Volge al termine l’anno 2022, e se non abbiamo contato male, in questo anno abbiamo totalizzato ben undici pronunce di incostituzionalità verso varie norme regionali riguardanti la materia urbanistica, edilizia e paesaggio.

Praticamente una al mese.

Praticamente una regione su due.

E comunque le norme regionali vigenti continuano a presentare diversi lati oscuri o contrasti con i principi nazionali e il DPR 380/01 (Testo Unico Edilizia).

Probabilmente i vari Governi non hanno avuto modo di revisionare tutte le norme regionali e le relative innumerevoli modifiche  – per cui dovrebbero istituire un apposito organismo indipendente – e qualcosa è scappato.

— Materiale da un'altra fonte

(* ===== verification/VerifierProps.v ===== *)
(** * The verifier's tool: what its OK means, and what it reads as the client does *)
From S2P Require Import Prelude Concrete Text Http Logs Policy Pinpoint Egress Attestation AttestationProps AttestationWitness Passkey Client ClientProps Verifier.

(** ** Chunked bodies *)
Lemma char_code_byte x : char_code (Ascii.ascii_of_byte x) = byteZ x.
Proof. by destruct x. Qed.
Lemma between_byte lo hi x : is_between lo hi (Ascii.ascii_of_byte x) = within lo hi x.
Proof. unfold is_between, within. by rewrite char_code_byte. Qed.
Lemma bytes_str_cons x t : bytes_str (x :: t) = String (Ascii.ascii_of_byte x) (bytes_str t).
Proof. reflexivity. Qed.
Lemma lossy_utf8 b : valid_utf8 (bytes_str b) = true → lossy b = b.
Proof.
  remember (length b) as n eqn:Hn. revert b Hn. induction n as [n IH] using lt_wf_ind. intros b ->.
  assert (∀ t, (length t < length b)%nat → valid_utf8 (bytes_str t) = true → lossy t = t) as K by (intros t Ht; by eapply IH).
  clear IH. destruct b as [|x t]; [done|]. cbn [length] in K. rewrite bytes_str_cons. cbn [valid_utf8 lossy]. rewrite char_code_byte.
  destruct (byteZ x <? 128); [intros Hv; by rewrite K by (done || lia)|]. destruct (byteZ x <? 194); [done|].
  destruct (byteZ x <? 224); [|destruct (byteZ x <? 240); [|destruct (byteZ x <? 245); [|done]]].
  - destruct t as [|y u]; [done|]. rewrite bytes_str_cons. unfold cont. rewrite between_byte. intros [-> Hv]%andb_true_iff.
    rewrite K; [done|cbn; lia|done].
  - destruct t as [|y [|z u]]; [done|by rewrite bytes_str_cons|]. rewrite !bytes_str_cons. unfold cont. rewrite !between_byte.
    intros [[-> ->]%andb_true_iff Hv]%andb_true_iff. rewrite K; [done|cbn; lia|done].
  - destruct t as [|y [|z [|w u]]]; [done|by rewrite bytes_str_cons|by rewrite !bytes_str_cons|]. rewrite !bytes_str_cons. unfold cont.
    rewrite !between_byte. intros [[[-> ->]%andb_true_iff ->]%andb_true_iff Hv]%andb_true_iff. rewrite K; [done|cbn; lia|done].
Qed.
(** The two readers of chunked bodies agree: what the tool reads the client reads. *)
Lemma unchunk_from_dechunk fuel b acc out : (length b < fuel)%nat → unchunk_from fuel b acc = Ok out → dechunk_from fuel b acc = Some out.
Proof.
  revert b acc. induction fuel as [|fuel IH]; intros b acc Hf E; [done|]. cbn [unchunk_from dechunk_from] in *.
  apply bind_Ok in E as (e & Ee%ok_or_Ok & E). apply bind_Ok in E as (n & En%ok_or_Ok & E). rewrite Ee. cbn [mbind option_bind].
  assert (chunk_size (take e b) = Some n) as Hn.
  { unfold utf8_size in En. destruct (valid_utf8 _) eqn:Hv; [|done]. unfold chunk_size. by rewrite lossy_utf8. }
  rewrite Hn. cbn [mbind option_bind]. destruct (n =? 0) eqn:E0; [by injection E as ->|]. apply Z.eqb_neq in E0.
  destruct (chunk_size_range _ _ Hn) as [Hpos _].
  apply bind_Ok in E as (u & Hle%check_Ok%Z.leb_le & E). unfold len in Hle.
  destruct (Z.leb_spec (n + 2) (len (drop (e + 2) b))) as [Hl|Hl]; unfold len in Hl.
  - apply IH; [|done]. destruct (find_at_spec _ _ _ Ee) as [_ Hb]. rewrite !length_drop in *. lia.
  - rewrite drop_ge in E by lia. by destruct fuel.
Qed.
Lemma unchunk_dechunk b out : unchunk b = Ok out → dechunk b = Some out.
Proof. intros E. apply unchunk_from_dechunk; [lia|exact E]. Qed.

(** ** What OK means *)
Section tool.
Context `{X509, Coset, Base64Standard, !Codec Value, Sha256, !Sha384, !Base64} (AWS_NITRO_ROOT_G1_PEM : bytes).
Notation run_tool := (run_tool AWS_NITRO_ROOT_G1_PEM).
Lemma register_Ok o p16 : expected_guest_register (opt_pcr16 o) (opt_guest o) = Ok p16 →
  (∀ s, opt_pcr16 o = Some s → is_Some p16 ∧ hex_decode (trim s) = p16) ∧ (∀ g, opt_guest o = Some g → p16 = Some (guest_pcr g)).
Proof.
  unfold expected_guest_register. destruct (opt_pcr16 o) as [s|], (opt_guest o) as [g|]; cbn; intros E.
  - apply bind_Ok in E as (p & Ep%ok_or_Ok & E). apply bind_Ok in E as (u & Eu%check_Ok & [= <-]). apply bool_decide_eq_true in Eu as <-.
    split; [intros ? [= <-]; by rewrite Ep|by intros ? [= <-]].
  - apply bind_Ok in E as (p & Ep%ok_or_Ok & [= <-]). split; [intros ? [= <-]; by rewrite Ep|done].
  - injection E as <-. split; [done|by intros ? [= <-]].
  - injection E as <-. by split.
Qed.
Lemma binding_Ok u cert comp x : check_binding u cert comp = Ok x →
  (is_Some cert → is_Some u) ∧
  ∀ b, u = Some b → ∃ h, b = serialize h ∧ (∀ leaf, cert = Some leaf → tls_certificate h = sha256 leaf) ∧
    (∀ c, comp = Some c → guest h = sha256 c).
Proof.
  unfold check_binding. intros E. destruct u as [u|].
  - split; [by eexists|]. intros b [= ->]. apply bind_Ok in E as (h & (-> & _ & _)%hashes_roundtrip & E).
    apply bind_Ok in E as (y & Ey & E). exists h. split_and!; [done| |].
    + intros leaf ->. by apply check_Ok, bool_decide_eq_true in Ey.
    + intros c ->. by apply check_Ok, bool_decide_eq_true in E.
  - split; [|done]. by intros [leaf ->].
Qed.
(** Without a [user_data] and without a certificate the component's digest is
    compared with nothing; its register still is. *)
Example unbound_component b : check_binding None None (Some b) = Ok ().
Proof. reflexivity. Qed.
(** C22: OK means the enclave that was asked for.  When the tool says OK of a
    command line it accepts, the document it read is signed under the trust root
    and carries the pinned register of the runtime and that of the guest, which
    is the one the component measures to if a component was given, unless the
    emulator was named; it is of the age asked for; a document that was fetched
    quotes the nonce of this run and binds the certificate that the very
    connection presented.  Whenever a certificate was at hand the document binds
    something, and whatever a document binds, from wherever it was read, is that
    certificate and the digest of the component that was given. *)
Theorem ok_means_identified serves o n now v : accepted o = true → run_tool serves o n now = Ok (Approved v) →
  ∃ cose cert, subject_of serves o n = Ok (cose, cert) ∧
  (opt_unsigned_emulator o = false →
     verify cose {| trust_root := default AWS_NITRO_ROOT_G1_PEM (opt_trust_root o); Attestation.now := now;
                    allow_untrusted_root := opt_allow_untrusted_root o |} = Ok v ∧
     ∃ p0 p16, (opt_pcr0 o ≫= λ s, hex_decode (trim s)) = Some p0 ∧ pcr 0 (document v) = Some p0 ∧
       pcr PCR_GUEST (document v) = Some p16 ∧ (∀ s, opt_pcr16 o = Some s → hex_decode (trim s) = Some p16)) ∧
  (∀ g, opt_guest o = Some g → pcr PCR_GUEST (document v) = Some (guest_pcr g)) ∧
  (is_Some (opt_url o) → is_Some cert ∧ Attestation.nonce (document v) = Some n) ∧
  (is_Some cert → is_Some (user_data (document v))) ∧
  (∀ u, user_data (document v) = Some u → ∃ h, u = serialize h ∧
     (∀ leaf, cert = Some leaf → tls_certificate h = sha256 leaf) ∧ (∀ b, opt_guest o = Some b → guest h = sha256 b)) ∧
  Z.abs (now - timestamp (document v)) ≤ opt_max_age o * 1000000000.
Proof.
  unfold Verifier.run_tool. intros Ha E. destruct (opt_measure o) eqn:Em; [done|].
  apply bind_Ok in E as ([cose cert] & Es & E). exists cose, cert. split; [done|].
  apply bind_Ok in E as (p16 & [H16 Hg]%register_Ok & E). apply bind_Ok in E as (w & Ew & E). apply bind_Ok in E as (e & Ee & E).
  apply bind_Ok in E as ([] & (Hp & Hn & _ & Hage)%expect_Ok & E). apply bind_Ok in E as (x & Hb & [= ->]).
  unfold expectations in Ee. apply bind_Ok in Ee as (nn & En & Ee). apply bind_Ok in Ee as (p0 & E0 & [= <-]).
  apply of_hex_Ok in E0 as [E0 E0s]. cbn [want_pcrs want_nonce max_age] in Hp, Hn, Hage.
  assert (∀ p, p16 = Some p → pcr PCR_GUEST (document v) = Some p) as K16 by (intros p ->; apply Hp, lookup_insert_eq).
  assert (∀ p, p0 = Some p → pcr 0 (document v) = Some p) as K0.
  { intros p ->. apply Hp. destruct p16; [rewrite lookup_insert_ne by done|]; apply lookup_insert_eq. }
  split_and!.
  - intros Hu. split; [unfold verified in Ew; by rewrite Hu in Ew|]. unfold accepted in Ha. rewrite Em, Hu in Ha. cbn [given] in Ha.
    rewrite !orb_false_r in Ha. rewrite !andb_true_iff in Ha. destruct Ha as (((((_ & _) & _) & Hp0) & Hp16) & _).
    assert (is_Some (opt_pcr0 o)) as Hs0 by (destruct (opt_pcr0 o); [by eexists|done]). destruct (E0s Hs0) as [q0 Hq0].
    assert (is_Some p16) as [q16 Hq16].
    { destruct (opt_pcr16 o) as [s|]; [by apply (H16 s)|]. destruct (opt_guest o) as [g|]; [by rewrite (Hg g)|done]. }
    exists q0, q16. split_and!; [by rewrite E0|by apply K0|by apply K16|]. intros s Hs. rewrite <- Hq16. by apply H16.
  - intros g Hgo. by apply K16, Hg.
  - intros [url Hu]. rewrite Hu in En. cbn in En. injection En as <-. split; [|by apply Hn].
    unfold subject_of in Es. rewrite Hu in Es. apply bind_Ok in Es as (f & _ & [= _ <-]). by eexists.
  - by apply (binding_Ok _ _ _ _ Hb).
  - by apply (binding_Ok _ _ _ _ Hb).
  - by apply Hage.
Qed.
End tool.

(** ** A tool that asks an enclave *)
Module VerifierWitness.
#[local] Existing Instances AttestationWitness.value_codec AttestationWitness.x509 AttestationWitness.coset Concrete.sha
  ClientWitness.sha384_ ClientWitness.b64url ClientWitness.b64std.
Definition serves (host : string) (port : Z) (asked : bytes) : result string (bytes * option bytes) :=
  if decide (host = "enclave.test" ∧ port = 443)
  then Ok (ClientWitness.answer "x-enclave-attestation: D" "", Some ClientWitness.leaf1) else Err "connecting".
Definition asks : Options :=
  {| opt_url := Some "https://enclave.test"; opt_document := None; opt_peer_certificate := None; opt_nonce := None;
     opt_pcr0 := Some "2a"; opt_pcr16 := Some "2b"; opt_guest := None; opt_measure := None; opt_trust_root := None;
     opt_allow_untrusted_root := false; opt_unsigned_emulator := false; opt_max_age := 300 |}.
Abbreviation said := (run_tool [Byte.x01] serves asks ClientWitness.nonce1 (50 * 1000000000)).
Lemma ok_means_identified_witness : ∃ v, said = Ok (Approved v) ∧ Attestation.nonce (document v) = Some ClientWitness.nonce1 ∧
  ∃ p0, pcr 0 (document v) = Some p0.
Proof.
  assert (match said with Ok (Approved _) => true | _ => false end = true) as Hok by (vm_compute; reflexivity).
  destruct said as [[|v]|] eqn:E; [done| |done]. exists v. split; [reflexivity|].
  destruct (ok_means_identified [Byte.x01] serves asks ClientWitness.nonce1 (50 * 1000000000) v ltac:(by vm_compute) E)
    as (cose & cert & _ & Hv & _ & Hn & _ & _ & _).
  split; [apply Hn; by eexists|]. destruct (Hv eq_refl) as (_ & p0 & _ & _ & Hp & _). by exists p0.
Defined.
End VerifierWitness.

Almeno fino alla prossima pronuncia.

A questo punto ai piani alti dovrebbero iniziare a farsi qualche domandina, del tipo: sarà il caso di fare un passo avanti oppure uno indietro?

Per passo avanti intendiamo procedere verso un rafforzamento e chiarimento di cosa si dovrebbe intendere per legislazione concorrente in ambito edilizio e urbanistico, definendo il concetto di governo del territorio in modo chiaro e finalmente pertinente e segnando in modo comprensibile i rapporti con le discipline “di confine”, prima tra tutte la materia paesaggistica, in cui la “concorrenza” nelle competenze legislative è confinata entro i margini risicatissimi (per non dire pari a zero, di fatto) della “promozione”.

Per passo avanti azzarderemmo anche l’idea di fare una scelta di campo definitiva e finalmente coerente: se regionalismo deve essere regionalismo sia, ma per intero.

Il nostro regionalismo a metà ha funzionato? In materia urbanistica parrebbe di no.

A questo punto l’ipotesi strampalata di andare verso la repubblica federale, regalando a tutte le regioni uno statuto autonomo “pieno” e dando loro pieni poteri anche in ambito urbanistico edilizio, potrebbe funzionare?

Forse sarebbe un passo avanti e tre indietro: si andrebbe a somigliare all’Italia preunitaria in cui principati, repubblichine, regni, granducati e staterelli vari hanno frenato per oltre mille anni maturazione di paese e la nazionalizzazione.

Per passo indietro intendiamo ridisegnare le competenze legislative e togliere di mezzo legislazione concorrente, competenza residuale regionale e statuti speciali, definendo in modo razionale gli ambiti di autonomia sotto il controllo statale e per tutte le regioni, senza compromessi.

Per certi aspetti si tornerebbe a prima degli anni Ottanta quando, nonostante l’affermazione di principio di una competenza concorrente e di un regionalismo rimasti in realtà sulla carta,  la normativa era puramente statale, salvo le discipline espressamente delegate alle regioni (dallo Stato). E salvo anche quelle normative regionali “ribelli” che abbiamo visto in qualche rara occasione, vedi i condoni edilizi regionali menzionati dalla L. 47/85.

Conclusione: dove vogliamo andare? Per rispondere dovremmo farci una domanda più difficile: dove siamo ora, culturalmente parlando, e quanto siamo maturi per andare?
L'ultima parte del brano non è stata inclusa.